La 3ème ligne de métro ne réduira pas les embouteillages dans l’agglomération toulousaine, loin s’en faut ! Tout au contraire, elle ‘invente la vie qui va avec’ de nouveaux projets de densification urbaine, au nord de Toulouse essentiellement, dont beaucoup imaginés autour de l’hypothèse de l’arrivée de la ligne ferroviaire à grande vitesse.
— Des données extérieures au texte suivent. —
(** One iteration of the loop on the pair ([penDown], [points]). *)
Definition path_step (st : bool * list DrawCmd) (i : nat) : bool * list DrawCmd :=
  let '(penDown, points) := st in
  let x := sample_x i in
  let y := fn x in
  if pen_lifts y then (false, points)
  else
    let px := canvas_x x in
    let py := canvas_y y in
    if negb penDown then (true, points ++ [MoveTo px py])
    else (true, points ++ [LineTo px py]).

(** The array [points] when the loop [for (i = 0; i <= steps; i++)] ends. *)
Definition generatePath_points : list DrawCmd :=
  snd (foldl path_step (false, []) (seq 0 (S steps))).

(** [px.toFixed(2)] is the engine's number formatting. *)
Variable toFixed2 : float → string.

Definition render (c : DrawCmd) : string :=
  match c with
  | MoveTo px py => ("M " ++ toFixed2 px ++ " " ++ toFixed2 py)%string
  | LineTo px py => ("L " ++ toFixed2 px ++ " " ++ toFixed2 py)%string
  end.

Definition generatePath : string :=
  String.concat " " (map render generatePath_points).

End Path.

End Graph.

(** *** The sampler as the design document words it

    Partition [[xMin,xMax]] into [steps] equal steps; a sample whose value is
    not finite, or more than one unit outside [[yMin,yMax]], gives no command
    and lifts the pen; another sample gives a line-to, or a move-to when the
    pen is up, which is the case at the first sample and after a sample that
    lifted the pen. *)

Module PathSpec.
Import Graph.

Section Spec.

Variable fn : float → float.
Variables xMin xMax yMin yMax width height : float.
Variable steps : nat.

Definition drawn (i : nat) : bool :=
  negb (pen_lifts yMin yMax (fn (sample_x xMin xMax steps i))).

Definition pen_up_before (i : nat) : bool :=
  match i with
  | O => true
  | S j => negb (drawn j)
  end.

(** The canvas point of sample [i]: an affine image of the data point, with
    the vertical axis pointing down. *)
Definition point_x (i : nat) : float :=
  canvas_x xMin xMax width (sample_x xMin xMax steps i).

Definition point_y (i : nat) : float :=
  canvas_y yMin yMax height (fn (sample_x xMin xMax steps i)).

Definition move_at (i : nat) : DrawCmd := MoveTo (point_x i) (point_y i).
Definition line_at (i : nat) : DrawCmd := LineTo (point_x i) (point_y i).

Definition command_at (i : nat) : DrawCmd :=
  if pen_up_before i then move_at i else line_at i.

Definition path_commands : list DrawCmd :=
  map command_at (List.filter drawn (seq 0 (S steps))).

End Spec.

(** The number of subpaths of a path: its move-to commands. *)
Definition is_move (c : DrawCmd) : bool :=
  match c with MoveTo _ _ => true | LineTo _ _ => false end.

Definition segments (path : list DrawCmd) : nat :=
  length (List.filter is_move path).

End PathSpec.

(** *** The allow-list as the design document words it

    Digits, [x], arithmetic operators, parentheses, comma, period, and the
    names of the numeric library: the names below are the ones that
    [createEvaluator] binds from [Math], with [Math] itself and [x]. *)

Module SandboxSpec.
Import Graph.

Definition allowed_names : list string :=
  [ "x"; "Math"; "sin"; "cos"; "tan"; "log"; "exp"; "abs"; "pow"; "sqrt";
    "PI"; "E"; "floor"; "ceil"; "tanh"; "sinh"; "cosh"; "asin"; "acos";
    "atan" ].

(** The maximal runs of letters, digits and underscores of a text. *)
Fixpoint words_from (current : string) (l : list ascii) : list string :=
  match l with
  | [] => if bool_decide (current = "") then [] else [current]
  | a :: r =>
      if re_word a then words_from (current ++ String a "")%string r
      else if bool_decide (current = "") then words_from "" r
      else current :: words_from "" r
  end.

Definition starts_with_digit (w : string) : bool :=
  match w with
  | String a _ => re_digit a
  | EmptyString => false
  end.

(** The names of an expression: its words that are not numerals. *)
Definition names (expression : string) : list string :=
  List.filter (λ w, negb (starts_with_digit w))
    (words_from "" (list_ascii_of_string expression)).

Definition punctuation : list ascii := list_ascii_of_string "+-*/(),.".
(** * The in-memory name index of the repository (src/storage/index.cpp)

    A shallow embedding of [repo::Index]: the name-ordered container of
    entries, the controller operations (insert, erase, find, getStatus,
    hasData, removeDeletedEntry) and the selector resolver
    ([matchesSimpleSelectors], [selectChild]), followed by the properties
    of the specification that were checked against them. *)

From Stdlib Require Import List ZArith NArith Lia Bool Arith.
From Stdlib.Strings Require Import Byte.
Import ListNotations.

(** ** Buffers and name components *)

Definition Buffer := list byte.

Module Component.

(** A name component is its value bytes. *)
Definition t := list byte.

(** Bytes compare as unsigned values, the way [memcmp] sees them. *)
Definition byte_compare (a b : byte) : comparison :=
  N.compare (Byte.to_N a) (Byte.to_N b).

(** Modelled from the spec: the canonical order of components belongs to
    the external name library; a shorter component sorts first and
    components of one length compare bytewise. *)
Definition compare (a b : t) : comparison :=
  match Nat.compare (length a) (length b) with
  | Lt => Lt
  | Gt => Gt
  | Eq => list_compare byte_compare a b
  end.

Definition equals (a b : t) : bool :=
  match compare a b with Eq => true | _ => false end.

(** [(value + 1) & 0xFF] on one byte. *)
Definition byte_succ (b : byte) : byte :=
  match Byte.of_N ((Byte.to_N b + 1) mod 256) with
  | Some b' => b'
  | None => x00
  end.

Definition is_zero (b : byte) : bool := (Byte.to_N b =? 0)%N.

(** Big-endian increment; the boolean is the carry out of the first byte. *)
Fixpoint increment (c : t) : t * bool :=
  match c with
  | [] => ([], true)
  | b :: r =>
      let (r', isOverflow) := increment r in
      if isOverflow
      then (byte_succ b :: r', is_zero (byte_succ b))
      else (b :: r', false)
  end.

(** Modelled from the spec: the successor of a component in canonical
    order, from the external name library: increment, and on overflow
    the component grows by one zero byte. *)
Definition getSuccessor (c : t) : t :=
  let (c', isOverflow) := increment c in
  if isOverflow then c' ++ [x00] else c'.

End Component.

Module Name.

Definition t := list Component.t.

Definition size (n : t) : nat := length n.

(** Modelled from the spec: canonical order of names, from the external
    name library: component-wise, and a proper prefix sorts first. *)
Definition compare (a b : t) : comparison :=
  list_compare Component.compare a b.

Definition equals (a b : t) : bool :=
  match compare a b with Eq => true | _ => false end.

Definition ltb (a b : t) : bool :=
  match compare a b with Lt => true | _ => false end.

(** Modelled from the spec: prefix test of the external name library,
    leading-subsequence containment. *)
Fixpoint isPrefixOf (p x : t) : bool :=
  match p, x with
  | [], _ => true
  | _ :: _, [] => false
  | a :: p', b :: x' => Component.equals a b && isPrefixOf p' x'
  end.

(** [getPrefix n]: the first [n] components; a negative [n] counts from
    the end. *)
Definition getPrefix (n : Z) (x : t) : t :=
  if (n <? 0)%Z
  then firstn (Z.to_nat (Z.of_nat (length x) + n)) x
  else firstn (Z.to_nat n) x.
Plutôt que de continuer à rattraper un retard accumulé dans les années 1980, on a préféré depuis 2010 retarder le prolongement de la ligne B du métro à Labège (qui serait déjà en service), la desserte de l’ouest toulousain en tramway (qui le serait également) et de nombreux projets de bus à haut niveau de service, pour maintenant proposer, pour dans presque dix ans (le délai de 2024 ne sera pas tenu), de concentrer tout le développement à venir sur une ligne de métro, déjà annoncée comme saturée.

Tout au contraire, le projet porté en 2008 à l’issue de nombreuses réunions publiques, réactualisé aujourd’hui dans les contributions des écologistes et de l’association d’usagers des transports Autate, répond aux besoins actuels et futurs, non seulement des habitants des faubourgs toulousains, mais également des actuels habitants de la banlieue à qui la 3ème ligne n’apportera rien de plus.
Pour un budget moindre et des réalisations effectives plus rapprochées, il est possible de :
– relier toute la banlieue ouest au centre-ville, via Airbus
– relier l’aéroport à la gare Matabiau, par le prolongement de la ligne T2
– desservir Labège-Innopôle, par le prolongement de la ligne M2
– desservir les faubourgs et banlieues par train, tram et bus à haut niveau de service.

Avoir une vision du monde à 20 ou 30 ans, c’est bien. Promettre pour ne pas tenir, c’est une dérive à éviter.